Экстракты бактериальных клеток содержат многочисленные нуклеазы и протеолитические ферменты, которые понижают эффективность синтеза белков in vitro, разрушая мРНК и образуемые полипептиды. Для преодоления этих затруднений в бесклеточных системах часто используют экстракты мутантных бактериальных клеток, дефектных по РНКазам и полинуклеотидфосфорилазе, а в сами бесклеточные системы при необходимости вводят ингибитор РНКазы из плаценты человека или ингибиторы протеиназ: лейпептин, пепстатин, химостатин и т.п.
Не существует больших ограничений на первичную структуру мРНК, транслируемых в бактериальных бесклеточных системах. Единственным необходимым условием их эффективной трансляции является отсутствие совершенной вторичной структуры или каких-либо особо прочных кооперативных спиральных участков. Вторичную структуру транслируемых мРНК обычно разрушают кратковременным прогреванием с последующим быстрым охлаждением непосредственно перед внесением ее в пробы.
GTP относится к обязательным компонентам бесклеточной белоксинтезирующей системы. Он не может быть заменен на любой другой из известных рибонуклеозидтрифосфатов и необходим для мРНК-зависимого связывания аминоацил-тРНК с рибосомами и транслокации. Поскольку при трансляции происходит непрерывное расходование GTP, а образующийся при этом GDP является ингибитором трансляции, в процессе функционирования бесклеточной системы осуществляют постоянную регенерацию GTP. Для этого применяют АТР в качестве донора фосфатных групп, которая, в свою очередь, регенерируется путем переноса фосфатной группы вводимого в бесклеточную систему фосфоэнолпирувата с помощью пируватфосфокиназы. Энергия макроэргических связей АТР используется также при аминоацилировании тРНК аминоацил-тРНК-синтетазами. В том случае, если создается бесклеточная система сопряженной транскрипции и трансляции, для осуществления синтеза РНК в нее вводятся еще два недостающих рибонуклеозидтрифосфата: UTP и СТР.

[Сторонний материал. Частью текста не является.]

Lemma ccm_round_trip {E} key nonce aad plain :
  (length plain + MIC_LENGTH <= MAX_PHY_PACKET_SIZE)%nat ->
  exists tagged, software_encrypt_ccm (E:=E) key nonce aad plain = Ok tagged /\
    length tagged = (length plain + MIC_LENGTH)%nat /\
    software_decrypt_ccm key nonce aad tagged = Ok plain.
Proof.
  intros Hlen. destruct (encrypt_ok key nonce aad plain) as (c & mic & He & Hc & Hm); [lia|].
  exists (c ++ mic). unfold software_encrypt_ccm, extend_buffer. rewrite He. cbn [unwrap mbind res_bind fst snd].
  rewrite (proj2 (Nat.leb_le _ _)) by lia. split; [done|]. rewrite length_app, Hc, Hm. split; [done|].
  unfold software_decrypt_ccm. rewrite length_app, Hc, Hm, (proj2 (Nat.ltb_ge _ _)) by lia.
  replace (length plain + MIC_LENGTH - MIC_LENGTH)%nat with (length c) by lia.
  rewrite take_app_length, drop_app_length. by rewrite (decrypt_encrypted _ _ _ _ _ _ He).
Qed.

(** Encryption succeeds alike whatever error type surrounds it. *)
Lemma encrypt_any_error {E E'} key nonce aad plain tagged :
  software_encrypt_ccm (E:=E) key nonce aad plain = Ok tagged -> software_encrypt_ccm (E:=E') key nonce aad plain = Ok tagged.
Proof.
  unfold software_encrypt_ccm, extend_buffer. destruct (encrypt_inout_detached key nonce aad plain) as [c|]; [|done].
  cbn [unwrap mbind res_bind]. destruct (_ <=? _)%nat; [by intros [= <-]|done].
Qed.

Для функционирования бесклеточных белоксинтезирующих систем необходимо обеспечивать в них определенные ионные условия. Наиболее существенным фактором в этом случае является концентрация ионов Mg2+. Достаточно изменения оптимальной концентрации Mg2+ в системе на 1–2 мМ, чтобы в ней перестали синтезироваться полипептиды, обладающие ферментативной активностью. При этом влияние ионов Mg2+ на суммарное включение аминокислот в синтезируемые полипептидные цепи проявляется в меньшей степени, что, по-видимому, объясняется нарушением точности включения аминокислот в белки при неоптимальных концентрациях ионов Mg2+. В системах in vitro ионы Mg2+ могут быть заменены на ионы Са2+ и даже Мn2+, а также частично замещены полиаминами: спермидином или спермином, которые благоприятно влияют на трансляцию и образование нативных белков.
Биосинтез белка в бесклеточных системах происходит также в присутствии ионов K+ или NH4+, оптимальные концентрации которых составляют 100 мМ. Ионы Na+ ингибируют трансляцию, а ацетат-анионы в используемых солях предпочтительнее анионов Сl-. Ионы Mg2+, К+ и NH4+ необходимы для ассоциации субчастиц рибосом и поддержания их в компактной форме, а также обеспечения других их функций.
Несмотря на то что в бесклеточной трансляции чаще всего находят применение системы с использованием SЗО- и S1OO-экстрактов с добавленными рибосомами, современный уровень знаний молекулярных механизмов трансляции позволяет получать бесклеточные белоксинтезирующие системы из полностью очищенных компонентов. Однако создание таких систем является трудоемким процессом, поэтому их применяют только в аналитическом варианте для решения специальных задач.